Previous discussion was archived at User talk:Smalyshev (WMF)/Archive 1 on 2015-08-21.

By clicking "Add topic", you agree to our Terms of Use and agree to irrevocably release your text under the CC BY-SA 3.0 License and GFDL

inconsistent results from SPARQL queries

1
ArthurPSmith (talkcontribs)

Are there some servers that have gotten out of sync? I'm trying (in various different ways) this:

curl 'https://query.wikidata.org/sparql' -d 'format=json&query=select%20%3Fitem%20%3Fgrid%20WHERE%20%7B%20%3Fitem%20wdt%3AP2427%20%3Fgrid%20.%20%20%7D' > ~/tmp/tmp

- sometimes I get 33863 results, sometimes 33864, sometimes 33909, seemingly at random... this is as of the past 2 hours or so.

Johnuniq (talkcontribs)

Please see my report at Wikidata:Contact the development team#Lua error in mw.wikibase.entity.lua.

Reply to "Lua error in mw.wikibase.entity.lua"

Merged redirects and deleted items in query results

13
MisterSynergy (talkcontribs)

Hey Stas

I am recurrently observing merged redirects and deleted items in query results when only normal items should appear, and was told at Wikidata:Project chat#Exclude redirects and deleted items from query service results that you are in charge of the actual database.

Do you have a possibility to exclude a list of items from the database, or reload it completely? What would be the best way to report issues?

Thanks and regards!

Smalyshev (WMF) (talkcontribs)

Please provide the details - which query, which results are wrong, etc. I can update them, but I'd like to know where the issue comes from.

MisterSynergy (talkcontribs)

User:MisterSynergy/sysop/empty items looks for “empty” items; request an update with the provided link, and you’ll see deleted items (red links); highlight redirects (.mw-redirect { background-color: #bbdefb; } in CSS) and you’ll easily identify redirects as well.

Smalyshev (WMF) (talkcontribs)

Thanks, I'll check that out.

MisterSynergy (talkcontribs)

Let me point to another issue as well. I would welcome a solution for phab:T145712 (wrong count for wikibase:statements and wikibase:sitelinks), although I understand that this is not an easy bug. Maybe this observation helps:

no label (Q28878586) shows a sitelink to arwiki in the web frontend, but SELECT ?sitelink { ?sitelink schema:about wd:Q28878586 } in the Query Service doesn’t. This is one of the items with wrong sitelink count (SELECT ?sitelinks { wd:Q28878586 wikibase:sitelinks ?sitelinks }). Some of the neighbored Q-IDs in my worklist from my previous comment have the same issue, also with arwiki sitelink confusion.

Smalyshev (WMF) (talkcontribs)

T145712 would probably take more time.
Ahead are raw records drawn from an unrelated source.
(* ===== verification/Consoles.v ===== *)
(** Sequences of console calls: the interface [kernel/tty.h] gives to the rest of the
    kernel.

    [call] has a constructor for each function of the interface that draws, prints,
    switches or selects; [exec] runs it.  The others are [init_tty] and [tty_init],
    which make a table and take a terminal's buffer away, and the two that take and
    release a lock, which can wait for ever.  A table is well formed ([wf]) when it
    has the eight terminals, each with a buffer of the size of the screen and its
    cursor inside, and the screen and the current terminal are among them. *)

From S2P Require Import Prelude Mem Tty.

Section Consoles.
Context {D : Type} `{!TtyEnv D}.
Implicit Types st : kst (D := D).

Inductive call :=
  | Print (id : nat) (str : list Z)
  | FillColor (id : nat) (color : Z)
  | Clear (id : nat)
  | Scroll (id : nat)
  | Newline (id : nat)
  | SetChar (id : nat) (x y ch color : Z)
  | SetString (id : nat) (x_offset y_offset width : Z) (str : list Z) (color : Z)
  | Switch (id : nat)
  | SetCurrent (o : option nat)
  | KPrint (str : list Z)
  | KPutChar (ch : Z)
  | KFillColor (color : Z)
  | KClear
  | KSetColor (color : Z)
  | KPrintHex (x : Z) | KPrintBin (x : Z) | KPrintInt (x : Z) | KPrintUint (x : Z)
  | KPrintHexLong (x : Z) | KPrintByte (x : Z)
  | KPrintOkFail (str : list Z) (ok : bool)
  | UpdateCursorLocation.

(** The state a call leaves, without the number of characters it printed. *)
Definition state_of (r : res (Z * kst (D := D))) : res (kst (D := D)) := '(_, st) ← r; Ok st.

Definition exec (c : call) st : res (kst (D := D)) :=
  match c with
  | Print id str => state_of (tty_print st id str)
  | FillColor id color => tty_fill_color st id color
  | Clear id => tty_clear st id
  | Scroll id => tty_scroll st id
  | Newline id => tty_newline st id
  | SetChar id x y ch color => tty_set_char st id x y ch color
  | SetString id x y width str color => tty_set_string st id x y width str color
  | Switch id => tty_switch st id
  | SetCurrent o => Ok (tty_set_current st o)
  | KPrint str => state_of (kprint st str)
  | KPutChar ch => kput_char st ch
  | KFillColor color => kfill_color st color
  | KClear => kclear st
  | KSetColor color => kset_color st color
  | KPrintHex x => state_of (kprint_hex st x)
  | KPrintBin x => state_of (kprint_bin st x)
  | KPrintInt x => state_of (kprint_int st x)
  | KPrintUint x => state_of (kprint_uint st x)
  | KPrintHexLong x => state_of (kprint_hex_long st x)
  | KPrintByte x => state_of (kprint_byte st x)
  | KPrintOkFail str ok => state_of (kprint_ok_fail 256 st str ok)
  | UpdateCursorLocation => tty_update_cursor_location st
  end.

Fixpoint exec_all (cs : list call) st : res (kst (D := D)) :=
  match cs with
  | [] => Ok st
  | c :: cs' => st ← exec c st; exec_all cs' st
  end.

(** What a caller has to respect on a screen of [w] columns and [h] lines: terminals
    that exist, cells on the screen, colours of a byte, and for the label a padding
    its 8-bit counter can count. *)
Definition valid (w h : Z) (c : call) : Prop :=
  match c with
  | Print id _ | Clear id | Scroll id | Newline id | Switch id => (id < TTY_COUNT)%nat
  | FillColor id color => (id < TTY_COUNT)%nat /\ 0 <= color < 256
  | SetChar id x y _ _ => (id < TTY_COUNT)%nat /\ 0 <= x < w /\ 0 <= y < h
  | SetString id x y width str _ =>
      (id < TTY_COUNT)%nat /\ 0 <= x /\ 0 <= y /\ 0 < width /\
      forall i, 0 <= i < Z.of_nat (length str) -> x + i mod width < w /\ y + i / width < h
  | SetCurrent o => forall id, o = Some id -> (id < TTY_COUNT)%nat
  | KFillColor color | KSetColor color => 0 <= color < 256
  | KPrintOkFail str ok => pad_count w str ok < 256
  | _ => True
  end.

(** The terminal of a thread is one of the eight. *)
Hypothesis threads_have_terminals : forall d id, thread_current d = Some id -> (id < TTY_COUNT)%nat.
Due to how recent changes API works, it is hard to capture pageprops changes if they are asynchronous, but we are planning to do some work on changing that in coming quarters.
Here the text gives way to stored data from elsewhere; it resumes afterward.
(* ===== verification/Graphics.v ===== *)
(** The frame-buffer drawing routines of [kernel_main.c]: [setpixel], [fillrect],
    [drawline], [drawcircle], [sqrt], [drawtext] and [cleanscreen].

    The frame buffer is the memory from [video] on, 1280 pixels of four bytes per
    line; how many lines are mapped is a parameter of the theorems.  Arithmetic
    on [int] is checked ([int32]); the byte offsets are 32-bit unsigned. *)

From S2P Require Import Prelude Mem Font.

(** ** Data *)
Definition video : Z := 0xF0000000.

(** The globals [width] and [height] are the text cursor. *)
Record gst := mk_gst { gmem : mem; width : Z; height : Z }.

Definition set_gmem (s : gst) (m : mem) : gst := mk_gst m (width s) (height s).
Definition set_cursor (s : gst) (w h : Z) : gst := mk_gst (gmem s) w h.

(** [video[offset] = v] *)
Definition video_store (m : mem) (offset v : Z) : res mem := store8 m (video + offset) v.

(** The four bytes of the pixel at [offset]. *)
Definition store_pixel (m : mem) (offset b g r : Z) : res mem :=
  m ← video_store m offset b;
  m ← video_store m (u32 (offset + 1)) g;
  m ← video_store m (u32 (offset + 2)) r;
  video_store m (u32 (offset + 3)) 0.

(** [(x + y * 1280) * 4], an [int] stored in an [unsigned int]. *)
Definition pixel_offset (x y : Z) : res Z :=
  t ← int32 (y * 1280);
  s ← int32 (x + t);
  o ← int32 (s * 4);
  Ok (u32 o).

Definition int_div (a b : Z) : res Z := if b =? 0 then Undef else int32 (Z.quot a b).

(** ** Operations *)
Definition setpixel (m : mem) (x y b g r : Z) : res mem :=
  offset ← pixel_offset x y;
  store_pixel m offset b g r.

(** One line of [fillrect]. *)
Definition fillrect_line (m : mem) (offset w b g r : Z) : res mem :=
  for_range 0 w (fun j m => k ← int32 (j * 4); store_pixel m (u32 (offset + k)) b g r) m.

Definition fillrect (m : mem) (x y w h b g r : Z) : res mem :=
  offset ← pixel_offset x y;
  '(m, _) ← for_range 0 h (fun _ '(m, offset) =>
    m ← fillrect_line m offset w b g r;
    Ok (m, u32 (offset + 5120))) (m, offset);
  Ok m.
I see the sitelink for wd:Q28878586 though.

MisterSynergy (talkcontribs)

Do you also see the sitelink in the query service with the query I provided? It says “0 results in 150 ms” in my case.

Smalyshev (WMF) (talkcontribs)

Yes I see the sitelink. Maybe you're looking at cached result? If not, maybe one of the servers has bad data. I've run an update for this item, so if you keep seeing no sitelink it may be some cache in play.

MisterSynergy (talkcontribs)

Strange. In fact it works with another browser that has never seen WDQS before. However, the following items have the same problem (and maybe others as well):

  • Q28878594, Q28879308, Q28882055, Q28882249, Q28914524, Q28892595, Q28888277, Q28884971, Q28878586

Their sitelinks are not shown in the fresh browser, so I don’t think it is a caching issue on the client side. I can also confirm that I have seen this behavior a few days ago with exactly the same bunch of items.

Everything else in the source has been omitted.